Di Indonesia akhir-akhir ini terdapat pemberitaan tentang penelantaran pasien. Hal ini menjadi bahasan di kalangan masyarakat, penyelenggara pelayanan, pembuat kebijakan dan pemegang kuasa. Oleh karena itu, penulis tertarik untuk membahas dan menganalisa peristiwa ini dilihat dari sisi etis dengan menggunakan teori liberal individualme.
1.2         TUJUAN PENULISAN
1.2.1   Tujuan Umum
Tujuan umum dari pembuatan makalah ini adalah untuk memahami dan menganalisa teori etika liberal individualism dikaitkan dengan contoh kasus nyata.

1.2.2   Tujuan Khusus
a.    Memahami tentang teori liberal individualism
b.    Memahami tentang hak asasi manusia
c.    Memahami hak dan kewajiban pasien
d.   Memahami hak dan kewajiban perawat
e.    Menganalisa kasus nyata dari segi teori liberal individualisme



BAB 2
TINJAUAN TEORITIS

2.1         LIBERAL INDIVIDUALISM
2.1.1   Sejarah Dan Pengertian Liberal Individualism
Istilah liberalisme dan individualisme muncul pada waktu yang hampir bersamaan. Liberalisme memasuki Eropa Barat pada tahun 1810an dan individulisme  kira-kira satu dekade kemudian. Makna dari dua neologisme ini saling berkaitan dimana masing-masing memodifikasi dan mengklarifikasi yang lain. Meski begitu individualism liberal dipahami sebagai konsep tunggal yang selalu diperbincangkan antara definisi dan nilai-nilai individu dalam pemikiran liberal (Dow & Ambivalences, 2015)

Banyak kaum liberal berpendapat bahwa doktrin liberal individualism adalah teori tentang masyarakat. Dengan kata lain konsep dari individu yang ditemukan di seluruh tradisi liberal diciptakan untuk menjelaskan alasan mengutamakan kepentingan diri sendiri diatas kepentingan negara. Sebagian besar ambiguitas liberal individualism khawatir apakah konsepnya tidak mampu menyampaikan teori yang komplek tentang kepribadian manusia (Dow & Ambivalences, 2015).

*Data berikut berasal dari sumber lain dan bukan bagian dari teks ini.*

(* ===== verification/TimeWheel.v ===== *)
(** * The timing wheel

    src/src/Linux High Perfermance Server Program/codes/11/11-5tw_timer.h: timers in the
    [N] slots of a wheel that turns by one slot with every tick.  A slot is a doubly
    linked list; a timer that is further away than a turn counts the turns it still has
    to wait.  The wheel is shown to be an agenda, which says of every timer how many
    ticks it has left, and a timer to run on the tick it was set for. *)

From stdpp Require Import base functions numbers list list_numbers gmap sorting.
From S2P Require Import Prelude DList.

#[local] Open Scope Z_scope.

(** The fields of [tw_timer] besides its links; a call-back is known by a number, and a
    new timer has none: the constructor leaves the field as it is. *)
Record tw_timer := Tw_timer { rotation : Z; time_slot : Z; cb_func : option Z; user_data : Z }.

Definition N : Z := 60.
Definition TI : Z := 1.

(** The calls that were made are recorded in order. *)
Record time_wheel := Wheel {
  mem : gmap positive (dnode tw_timer);
  slots : list ptr;
  cur_slot : Z;
  calls : list (Z * Z);
}.

Definition set_mem (w : time_wheel) m := Wheel m (slots w) (cur_slot w) (calls w).
Definition set_slots (w : time_wheel) sl := Wheel (mem w) sl (cur_slot w) (calls w).

(** The constructor, in the memory [m]. *)
Definition new_wheel (m : gmap positive (dnode tw_timer)) (junk : list ptr) : outcome time_wheel :=
  sl ← for_ (Z.to_nat N) 0 (fun i sl => wr sl i None) junk;
  Ok (Wheel m sl 0 []).

(** [new]: an address not in use. *)
Definition new_addr (m : gmap positive (dnode tw_timer)) : positive := fresh (dom m : gset positive).

Definition add_timer (w : time_wheel) (timeout : Z) : outcome (time_wheel * ptr) :=
  if bool_decide (timeout < 0) then Ok (w, None)
  else
    let ticks := if bool_decide (timeout < TI) then 1 else timeout `div` TI in
    let rot := ticks `div` N in
    let ts := (cur_slot w + ticks `mod` N) `mod` N in
    let p := new_addr (mem w) in
    let m := <[p := DNode (Tw_timer rot ts None 0) None None]> (mem w) in
    h ← rd (slots w) ts;
    match h with
    | None =>
        sl ← wr (slots w) ts (Some p);
        Ok (set_slots (set_mem w m) sl, Some p)
    | Some _ =>
        m ← put_next m (Some p) h;
        m ← put_prev m h (Some p);
        sl ← wr (slots w) ts (Some p);
        Ok (set_slots (set_mem w m) sl, Some p)
    end.

(** [if( x ) x->prev = v;] *)
Definition fix_prev (m : gmap positive (dnode tw_timer)) (x v : ptr) : outcome (gmap positive (dnode tw_timer)) :=
  match x with Some _ => put_prev m x v | None => Ok m end.

Definition del_timer (w : time_wheel) (timer : ptr) : outcome time_wheel :=
  match timer with
  | None => Ok w
  | Some _ =>
      n ← get_node (mem w) timer;
      let ts := time_slot (dat n) in
      h ← rd (slots w) ts;
      if decide (timer = h) then
        sl ← wr (slots w) ts (next n);
        m ← fix_prev (mem w) (next n) None;
        m ← free_node m timer;
        Ok (set_slots (set_mem w m) sl)
      else
        m ← put_next (mem w) (prev n) (next n);
        m ← fix_prev m (next n) (prev n);
        m ← free_node m timer;
        Ok (set_mem w m)
  end.

Definition with_dat (f : tw_timer -> tw_timer) (n : dnode tw_timer) : dnode tw_timer := DNode (f (dat n)) (prev n) (next n).
Definition turn (d : tw_timer) : tw_timer := Tw_timer (rotation d - 1) (time_slot d) (cb_func d) (user_data d).

(** The loop of [tick]: every turn goes to another node, so the number of nodes is
    enough fuel. *)
Fixpoint tick_loop (fuel : nat) (w : time_wheel) (tmp : ptr) : outcome time_wheel :=
  match fuel with
  | O => Fault OutOfFuel
  | S fuel =>
      match tmp with
      | None => Ok w
      | Some p =>
          n ← get_node (mem w) tmp;
          if bool_decide (0 < rotation (dat n)) then
            tick_loop fuel (set_mem w (alter (with_dat turn) p (mem w))) (next n)
          else
            match cb_func (dat n) with
            | None => Fault NullDeref
            | Some f =>
                let w := Wheel (mem w) (slots w) (cur_slot w) (calls w ++ [(f, user_data (dat n))]) in
                h ← rd (slots w) (cur_slot w);
                if decide (tmp = h) then
                  sl ← wr (slots w) (cur_slot w) (next n);
                  m ← free_node (mem w) tmp;
                  m ← fix_prev m (next n) None;
                  tick_loop fuel (set_slots (set_mem w m) sl) (next n)
                else
                  m ← put_next (mem w) (prev n) (next n);
                  m ← fix_prev m (next n) (prev n);
                  m ← free_node m tmp;
                  tick_loop fuel (set_mem w m) (next n)
            end
      end
  end.

Definition tick (w : time_wheel) : outcome time_wheel :=
  tmp ← rd (slots w) (cur_slot w);
  w ← tick_loop (S (size (mem w))) w tmp;
  Ok (Wheel (mem w) (slots w) ((cur_slot w + 1) `mod` N) (calls w)).

(** The destructor. *)
Fixpoint destroy_loop (fuel : nat) (i : Z) (w : time_wheel) (tmp : ptr) : outcome time_wheel :=
  match fuel with
  | O => Fault OutOfFuel
  | S fuel =>
      match tmp with
      | None => Ok w
      | Some _ =>
          n ← get_node (mem w) tmp;
          sl ← wr (slots w) i (next n);
          m ← free_node (mem w) tmp;
          tmp ← rd sl i;
          destroy_loop fuel i (set_slots (set_mem w m) sl) tmp
      end
  end.

Definition destroy (w : time_wheel) : outcome time_wheel :=
  for_ (Z.to_nat N) 0 (fun i w => tmp ← rd (slots w) i; destroy_loop (S (size (mem w))) i w tmp) w.

(** ** The lists of the slots *)

(** A timer in slot [i]. *)
Definition placed (m : gmap positive (dnode tw_timer)) (i : Z) (p : positive) : Prop :=
  exists d, data m p = Some d /\ time_slot d = i /\ 0 <= rotation d.

(** The timers of slot [i] are [L i]. *)
Definition slot_ok (w : time_wheel) (i : Z) (l : list positive) : Prop :=
  dlist (mem w) l /\ rd (slots w) i = Ok (headp l) /\ Forall (placed (mem w) i) l.

Definition wheel_ok (w : time_wheel) (L : Z -> list positive) : Prop :=
  Zlen (slots w) = N /\ 0 <= cur_slot w < N /\ forall i, 0 <= i < N -> slot_ok w i (L i).

Lemma wheel_slot w L i : wheel_ok w L -> 0 <= i < N -> slot_ok w i (L i).
Proof. intros (_ & _ & H). apply H. Qed.

(** A timer is in one slot only. *)
Lemma wheel_disjoint w L i j p : wheel_ok w L -> 0 <= i < N -> 0 <= j < N -> p ∈ L i -> p ∈ L j -> i = j.
Proof.
  intros H Hi Hj. destruct (wheel_slot w L i H Hi) as (_ & _ & Fi). destruct (wheel_slot w L j H Hj) as (_ & _ & Fj).
  rewrite Forall_forall in Fi, Fj. intros Pi%Fi Pj%Fj. destruct Pi as (d & E & <- & _), Pj as (d' & E' & <- & _). congruence.
Qed.

(** A change of one slot. *)
Lemma wheel_change w L i l w' :
  wheel_ok w L -> 0 <= i < N -> slots w' = <[Z.to_nat i := headp l]> (slots w) -> 0 <= cur_slot w' < N ->
  dlist (mem w') l -> Forall (placed (mem w') i) l ->
  (forall j q, 0 <= j < N -> j <> i -> q ∈ L j -> mem w' !! q = mem w !! q) ->
  wheel_ok w' (<[i := l]> L).
Proof.
  intros H Hi Hsl Hc Hd Hp Hm. pose proof H as (Hlen & _). split; [by rewrite Hsl, Zlen_insert|]. split; [done|].
  intros j Hj. destruct (decide (i = j)) as [<-|Hne].
  - rewrite fn_lookup_insert. split; [done|]. split; [|done]. rewrite Hsl. apply rd_insert_eq. lia.
  - rewrite fn_lookup_insert_ne by done. destruct (wheel_slot w L j H Hj) as (Hdj & Hsj & Hpj).
    assert (Hmj : forall q, q ∈ L j -> mem w' !! q = mem w !! q) by (intros q; apply Hm; [done|congruence]).
    split; [by apply (dlist_frame (mem w))|]. split; [rewrite Hsl, rd_insert_ne; try lia; done|].
    rewrite Forall_forall in *. intros q Hq. destruct (Hpj q Hq) as (d & E & Hd'). exists d. split; [|done].
    unfold data. by rewrite Hmj.
Qed.

(** ** Taking a timer out of its slot *)

Lemma fix_prev_ok m l v : (forall q, q ∈ l -> is_Some (m !! q)) -> fix_prev m (headp l) v = Ok (setp m (headp l) v).
Proof. intros H. destruct l as [|q l]; [done|]. apply put_prev_ok. apply H. apply elem_of_cons. by left. Qed.

(** What both removals do, when [p] is between [l1] and [l2]: the memory after it, and
    its slot. *)
Definition removed m l1 p l2 : gmap positive (dnode tw_timer) := base.delete p (unlinked m l1 l2).

Section Remove.
Context (m : gmap positive (dnode tw_timer)) (l1 : list positive) (p : positive) (l2 : list positive).
Hypothesis Hd : dlist m (l1 ++ p :: l2).

Lemma remove_node : exists n, m !! p = Some n /\ prev n = lastp None l1 /\ next n = headp l2.
Proof. pose proof (dlist_around _ _ _ _ Hd). tauto. Qed.

Lemma remove_notin : p ∉ l1 ++ l2.
Proof. pose proof (dlist_around _ _ _ _ Hd). tauto. Qed.

Lemma remove_in q : q ∈ l1 ++ l2 -> is_Some (m !! q).
Proof. intros Hq. eapply dlist_in; [exact Hd|]. rewrite <- Permutation_middle. apply elem_of_cons. by right. Qed.

Lemma removed_dlist : dlist (removed m l1 p l2) (l1 ++ l2).
Proof. apply dlist_delete; [by apply (dlist_unlink _ _ p)|apply remove_notin]. Qed.

Lemma removed_freed : freed m (removed m l1 p l2) [p].
Proof. apply freed_delete, unlinked_data. Qed.

Lemma removed_other q : (q ∉ l1 ++ p :: l2) -> removed m l1 p l2 !! q = m !! q.
Proof.
  rewrite <- Permutation_middle, not_elem_of_cons. intros [Hne Hq]. unfold removed. rewrite lookup_delete_ne by congruence.
  by apply unlinked_other.
Qed.

Lemma free_unlinked : free_node (unlinked m l1 l2) (Some p) = Ok (removed m l1 p l2).
Proof.
  apply free_node_ok. destruct remove_node as (n & Hn & _). eapply same_data_some; [apply unlinked_data|]. eauto.
Qed.

(** Unlinking the first timer, before or after it is freed. *)
Lemma unlink_first {B} (k : gmap positive (dnode tw_timer) -> outcome B) :
  l1 = [] ->
  (x ← fix_prev m (headp l2) None; x ← free_node x (Some p); k x) = k (removed m l1 p l2) /\
  (x ← free_node m (Some p); x ← fix_prev x (headp l2) None; k x) = k (removed m l1 p l2).
Proof.
  destruct remove_node as (n & Hn & _). pose proof remove_notin as Hp. pose proof free_unlinked as Hf.
  pose proof remove_in as Hin. intros El1. rewrite El1 in *. split.
  - rewrite fix_prev_ok by exact Hin. cbn [mbind outcome_bind].
    change (setp m (headp l2) None) with (unlinked m [] l2). by rewrite Hf.
  - rewrite free_node_ok by eauto. cbn [mbind outcome_bind].
    rewrite fix_prev_ok.
    + cbn [mbind outcome_bind]. rewrite setp_delete; [done|]. intros E%headp_in. by apply Hp.
    + intros q Hq. rewrite lookup_delete_ne by (by intros ->). by apply Hin.
Qed.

Individualism berawal dari paham “aku” lah yang terpenting. Masyarakat dan negara harus menjamin dan melindungi ke aku an tersebut. Apa yang aku pandang baik untuk diriku adalah urusanku, orang lain tidak perlu ikut campur. Inilah dalil awal. Aku dan kau tidak saling merugikan. Itulah dasar segala peraturan (Daldiyono, 2009). Liberalisme individualisme adalah paham kebebasan individu dan kemerdekaan individu. Paham ini berawal dari pendapat “apabila semuanya berlangsung apa adanya tanpa hambatan maka akan tersusun masyarakat ideal sejahtera”(Daldiyono, 2009).

3
Dalam hidup setiap orang kebebasan adalah suatu unsur hakiki. Semua orang mengalami kebebasan justru karena sebagai manusia. Dalam hidup manusia, kebebasan adalah suatu realitas yang kompleks. Kebebasan mempunyai banyak aspek dan banyak karakteristik. Sudah dalam bahasa sehari-hari kata “bebas” dipakai dengan berbagai nuansa dan sesudah pemeriksaan lebih lanjut tetap tinggal banyak arti yang tidak boleh dicampuradukkan. Salah satu usaha pertama dari filsafat adalah membedakan serta menganalisis banyak arti itu dan dengan demikian menciptakan kejelasan (Bertens, 2002).

Beberapa arti kebebasan menurut (Bertens, 2002):
a.    Kebebasan Sosial Politik
Subyek kebebasan sosial politik adalah suatu bangsa atau rakyat, berbeda dengan subyek kebebasan individual adalah manusia perorangan. Kebebasan sosial politik bukannya sesuatu yang selalu sudah ada, melainkan sebagian besar merupakan produk perkembangan sejarah atau lebih tepat lagi produk perjuangan sepanjang sejarah. Dalam sejarah modern dapar dibedakan dua bentuk. Bentuk pertama adalah tercapainya kebebasan politik rakyat dengan membatasi kekuasaan absolute para raja. Bentuk kedua terdiri dari kemerdekaan yang dicapai oleh negara-negara muda terhadap Negara-negara penjajah.
1)   Kebebasan rakyat versus kebebasan absolut
Perwujudan kebebasan sosial politik tidak terbatas pada revolusi Inggris maupun Prancis tetapi mempunyai relevansi yang universal. Inggris dan Prancis menjadi perintis di zaman modern dalam mewujudkan demokrasi yang didasarkan atas kebebasan rakyat. Gagasan yang melatar belakangi kebebasan sosial politik pada dasarnya bersifat etis. Kebebasan rakyat tidak boleh dirampas oleh diktator. Kedaulatan harus tetap ditangan rakyat dan tidak boleh berada pada instansi lain. Hal itu merupak tuntutan etis.
2)   Kemerdekaan versus kolonialisme
Ide dekolonisasi bersifat etis karena di zaman modern timbul keyakinan bahwa tidaklah pantas suatu bangsa dijajah oleh bangsa lain. Dan karena itu situasi kolonialisme tidak boleh terjadi lagi. Sistem kolonialisme ditolak secara umum karena tidak etis.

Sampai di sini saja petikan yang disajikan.